ABOUT THIS TASK -> In the listing below, print exactly the lines between the line holding "exists h', stall_or_relax" and the line holding "apply (up_path_partial X", inclusive, and no more.

INFORMATION SHOWN ->
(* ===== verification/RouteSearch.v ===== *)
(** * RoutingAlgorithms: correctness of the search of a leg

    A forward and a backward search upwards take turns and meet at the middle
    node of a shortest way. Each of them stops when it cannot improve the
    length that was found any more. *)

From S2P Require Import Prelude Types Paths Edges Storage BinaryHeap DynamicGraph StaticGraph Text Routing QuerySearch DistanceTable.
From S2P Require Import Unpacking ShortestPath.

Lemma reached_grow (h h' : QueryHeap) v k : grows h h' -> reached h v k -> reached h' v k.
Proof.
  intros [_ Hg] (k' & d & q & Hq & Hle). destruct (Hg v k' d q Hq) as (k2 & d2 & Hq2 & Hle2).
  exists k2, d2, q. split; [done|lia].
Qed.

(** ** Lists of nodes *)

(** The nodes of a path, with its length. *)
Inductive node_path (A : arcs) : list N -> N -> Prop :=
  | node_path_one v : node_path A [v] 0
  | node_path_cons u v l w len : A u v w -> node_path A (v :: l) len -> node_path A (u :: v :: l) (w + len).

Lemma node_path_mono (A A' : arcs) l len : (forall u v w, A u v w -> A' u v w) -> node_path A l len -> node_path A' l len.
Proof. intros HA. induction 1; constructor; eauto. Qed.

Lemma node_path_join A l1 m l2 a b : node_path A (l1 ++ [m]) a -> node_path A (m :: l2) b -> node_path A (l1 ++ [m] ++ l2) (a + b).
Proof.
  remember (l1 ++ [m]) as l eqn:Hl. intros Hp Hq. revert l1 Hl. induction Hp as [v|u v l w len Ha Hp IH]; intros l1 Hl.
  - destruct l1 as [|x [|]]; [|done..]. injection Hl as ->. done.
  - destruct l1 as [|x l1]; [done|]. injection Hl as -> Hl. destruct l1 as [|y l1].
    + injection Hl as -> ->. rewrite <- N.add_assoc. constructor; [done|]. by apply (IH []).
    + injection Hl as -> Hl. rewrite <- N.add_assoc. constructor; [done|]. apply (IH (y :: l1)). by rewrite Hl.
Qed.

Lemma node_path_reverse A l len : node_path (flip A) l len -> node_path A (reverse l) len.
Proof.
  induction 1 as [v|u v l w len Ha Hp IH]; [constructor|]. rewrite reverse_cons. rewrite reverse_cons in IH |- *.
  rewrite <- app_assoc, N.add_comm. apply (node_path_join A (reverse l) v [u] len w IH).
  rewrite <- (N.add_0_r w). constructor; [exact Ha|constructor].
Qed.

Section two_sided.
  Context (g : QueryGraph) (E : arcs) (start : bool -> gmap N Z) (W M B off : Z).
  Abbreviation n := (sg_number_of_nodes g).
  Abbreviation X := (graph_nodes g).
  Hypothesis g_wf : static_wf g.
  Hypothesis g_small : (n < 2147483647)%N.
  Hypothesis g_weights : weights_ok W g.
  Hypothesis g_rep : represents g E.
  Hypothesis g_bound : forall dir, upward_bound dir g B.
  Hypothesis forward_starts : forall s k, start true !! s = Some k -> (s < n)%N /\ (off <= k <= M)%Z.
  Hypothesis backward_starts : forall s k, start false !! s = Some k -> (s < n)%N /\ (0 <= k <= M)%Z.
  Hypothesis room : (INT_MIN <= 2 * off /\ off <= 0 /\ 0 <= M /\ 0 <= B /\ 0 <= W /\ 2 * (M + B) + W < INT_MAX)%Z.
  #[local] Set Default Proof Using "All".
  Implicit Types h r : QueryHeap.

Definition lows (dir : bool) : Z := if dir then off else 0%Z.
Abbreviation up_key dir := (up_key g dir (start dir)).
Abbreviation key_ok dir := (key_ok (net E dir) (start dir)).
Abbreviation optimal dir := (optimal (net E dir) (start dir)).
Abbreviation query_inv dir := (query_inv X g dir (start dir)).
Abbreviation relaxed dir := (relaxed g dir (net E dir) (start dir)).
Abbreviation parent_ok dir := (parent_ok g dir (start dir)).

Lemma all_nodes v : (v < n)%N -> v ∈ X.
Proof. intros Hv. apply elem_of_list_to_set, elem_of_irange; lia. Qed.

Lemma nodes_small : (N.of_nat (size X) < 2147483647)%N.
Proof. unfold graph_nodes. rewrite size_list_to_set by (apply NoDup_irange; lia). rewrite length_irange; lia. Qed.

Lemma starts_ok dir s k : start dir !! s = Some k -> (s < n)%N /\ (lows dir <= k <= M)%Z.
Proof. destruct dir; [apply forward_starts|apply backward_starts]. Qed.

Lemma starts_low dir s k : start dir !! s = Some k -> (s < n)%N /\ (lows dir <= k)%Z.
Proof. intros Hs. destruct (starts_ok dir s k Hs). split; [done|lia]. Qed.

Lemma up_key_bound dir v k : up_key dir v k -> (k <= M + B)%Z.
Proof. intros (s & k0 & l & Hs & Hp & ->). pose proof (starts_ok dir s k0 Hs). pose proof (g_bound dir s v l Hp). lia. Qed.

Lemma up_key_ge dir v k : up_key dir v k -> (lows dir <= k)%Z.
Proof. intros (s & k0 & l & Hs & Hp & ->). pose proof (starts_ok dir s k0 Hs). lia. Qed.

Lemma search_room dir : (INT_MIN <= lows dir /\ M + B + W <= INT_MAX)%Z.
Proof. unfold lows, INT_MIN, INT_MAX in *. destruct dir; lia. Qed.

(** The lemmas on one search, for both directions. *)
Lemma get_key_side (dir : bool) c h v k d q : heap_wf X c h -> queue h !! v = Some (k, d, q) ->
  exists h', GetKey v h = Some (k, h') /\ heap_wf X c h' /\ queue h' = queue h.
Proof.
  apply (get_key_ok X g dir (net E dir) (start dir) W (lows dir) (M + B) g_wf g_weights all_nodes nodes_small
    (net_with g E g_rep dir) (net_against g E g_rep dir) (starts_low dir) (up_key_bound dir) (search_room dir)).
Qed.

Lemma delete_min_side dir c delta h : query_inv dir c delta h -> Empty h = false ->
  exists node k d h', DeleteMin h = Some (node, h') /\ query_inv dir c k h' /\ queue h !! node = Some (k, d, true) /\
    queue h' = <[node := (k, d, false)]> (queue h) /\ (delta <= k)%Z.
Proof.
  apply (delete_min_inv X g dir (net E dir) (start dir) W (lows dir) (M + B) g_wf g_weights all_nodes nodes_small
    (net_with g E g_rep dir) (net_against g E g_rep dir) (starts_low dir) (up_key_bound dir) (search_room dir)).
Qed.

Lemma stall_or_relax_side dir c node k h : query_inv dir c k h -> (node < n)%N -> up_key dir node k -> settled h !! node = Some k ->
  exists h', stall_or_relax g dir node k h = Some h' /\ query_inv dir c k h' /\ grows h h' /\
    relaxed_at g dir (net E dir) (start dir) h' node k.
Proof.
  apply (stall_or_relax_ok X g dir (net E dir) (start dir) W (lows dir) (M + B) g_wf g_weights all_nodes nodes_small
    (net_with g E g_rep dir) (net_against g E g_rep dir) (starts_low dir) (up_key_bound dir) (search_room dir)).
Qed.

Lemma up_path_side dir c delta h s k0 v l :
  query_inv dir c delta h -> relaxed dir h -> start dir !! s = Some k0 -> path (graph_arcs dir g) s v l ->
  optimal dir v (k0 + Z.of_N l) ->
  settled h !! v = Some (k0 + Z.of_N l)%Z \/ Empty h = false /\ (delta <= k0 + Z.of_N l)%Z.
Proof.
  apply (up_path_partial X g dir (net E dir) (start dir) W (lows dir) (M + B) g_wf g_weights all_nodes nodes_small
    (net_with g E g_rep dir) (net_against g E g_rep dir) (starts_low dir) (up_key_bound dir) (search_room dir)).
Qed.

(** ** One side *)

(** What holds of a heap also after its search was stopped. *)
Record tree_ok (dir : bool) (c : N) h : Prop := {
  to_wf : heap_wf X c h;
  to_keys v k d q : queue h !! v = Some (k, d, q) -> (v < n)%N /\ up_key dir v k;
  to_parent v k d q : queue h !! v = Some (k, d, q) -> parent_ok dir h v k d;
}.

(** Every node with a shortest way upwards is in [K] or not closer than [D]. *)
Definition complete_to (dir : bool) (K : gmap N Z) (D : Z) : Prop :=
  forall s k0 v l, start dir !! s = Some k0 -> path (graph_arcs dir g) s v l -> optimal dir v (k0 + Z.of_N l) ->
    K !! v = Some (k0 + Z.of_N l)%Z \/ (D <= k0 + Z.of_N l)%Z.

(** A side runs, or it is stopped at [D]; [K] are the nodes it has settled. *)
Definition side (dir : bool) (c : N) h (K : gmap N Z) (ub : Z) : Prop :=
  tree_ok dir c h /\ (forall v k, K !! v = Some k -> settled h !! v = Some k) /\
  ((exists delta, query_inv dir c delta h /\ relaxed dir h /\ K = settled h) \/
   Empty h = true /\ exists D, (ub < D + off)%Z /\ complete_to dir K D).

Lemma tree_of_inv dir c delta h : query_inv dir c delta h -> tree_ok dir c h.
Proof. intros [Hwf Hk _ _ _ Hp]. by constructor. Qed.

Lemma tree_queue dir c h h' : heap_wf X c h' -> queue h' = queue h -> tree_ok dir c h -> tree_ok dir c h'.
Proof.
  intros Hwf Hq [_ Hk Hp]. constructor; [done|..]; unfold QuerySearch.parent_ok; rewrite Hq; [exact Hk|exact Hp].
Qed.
==
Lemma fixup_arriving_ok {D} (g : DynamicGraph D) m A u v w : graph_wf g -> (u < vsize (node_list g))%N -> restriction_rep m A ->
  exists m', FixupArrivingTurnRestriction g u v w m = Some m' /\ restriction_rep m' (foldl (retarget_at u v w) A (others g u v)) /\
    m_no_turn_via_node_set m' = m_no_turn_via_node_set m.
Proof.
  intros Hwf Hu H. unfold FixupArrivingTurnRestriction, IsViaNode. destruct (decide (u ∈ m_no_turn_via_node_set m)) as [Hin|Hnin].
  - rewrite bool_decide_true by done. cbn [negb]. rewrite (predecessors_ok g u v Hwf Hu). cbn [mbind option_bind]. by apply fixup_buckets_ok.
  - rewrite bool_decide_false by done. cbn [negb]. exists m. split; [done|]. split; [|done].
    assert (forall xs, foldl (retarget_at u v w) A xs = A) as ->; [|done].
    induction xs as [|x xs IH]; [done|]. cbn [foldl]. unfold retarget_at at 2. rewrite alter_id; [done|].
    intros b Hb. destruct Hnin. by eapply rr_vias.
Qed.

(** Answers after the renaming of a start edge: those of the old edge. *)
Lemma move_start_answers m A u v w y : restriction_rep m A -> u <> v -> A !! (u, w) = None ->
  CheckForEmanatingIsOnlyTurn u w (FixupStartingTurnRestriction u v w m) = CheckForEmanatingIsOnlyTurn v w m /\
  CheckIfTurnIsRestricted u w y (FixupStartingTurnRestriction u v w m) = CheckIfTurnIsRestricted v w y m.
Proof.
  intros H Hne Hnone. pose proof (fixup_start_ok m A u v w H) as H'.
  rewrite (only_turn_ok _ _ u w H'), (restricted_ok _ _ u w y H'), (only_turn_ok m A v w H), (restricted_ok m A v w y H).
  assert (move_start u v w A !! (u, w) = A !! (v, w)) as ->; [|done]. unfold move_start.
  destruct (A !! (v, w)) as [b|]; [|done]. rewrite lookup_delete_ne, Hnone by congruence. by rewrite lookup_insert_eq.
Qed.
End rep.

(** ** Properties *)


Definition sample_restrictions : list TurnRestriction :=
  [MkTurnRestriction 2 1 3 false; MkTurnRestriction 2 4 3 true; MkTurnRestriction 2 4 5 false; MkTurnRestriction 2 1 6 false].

ANSWER FOR THE TASK ->
  exists h', stall_or_relax g dir node k h = Some h' /\ query_inv dir c k h' /\ grows h h' /\
    relaxed_at g dir (net E dir) (start dir) h' node k.
Proof.
  apply (stall_or_relax_ok X g dir (net E dir) (start dir) W (lows dir) (M + B) g_wf g_weights all_nodes nodes_small
    (net_with g E g_rep dir) (net_against g E g_rep dir) (starts_low dir) (up_key_bound dir) (search_room dir)).
Qed.

Lemma up_path_side dir c delta h s k0 v l :
  query_inv dir c delta h -> relaxed dir h -> start dir !! s = Some k0 -> path (graph_arcs dir g) s v l ->
  optimal dir v (k0 + Z.of_N l) ->
  settled h !! v = Some (k0 + Z.of_N l)%Z \/ Empty h = false /\ (delta <= k0 + Z.of_N l)%Z.
Proof.
  apply (up_path_partial X g dir (net E dir) (start dir) W (lows dir) (M + B) g_wf g_weights all_nodes nodes_small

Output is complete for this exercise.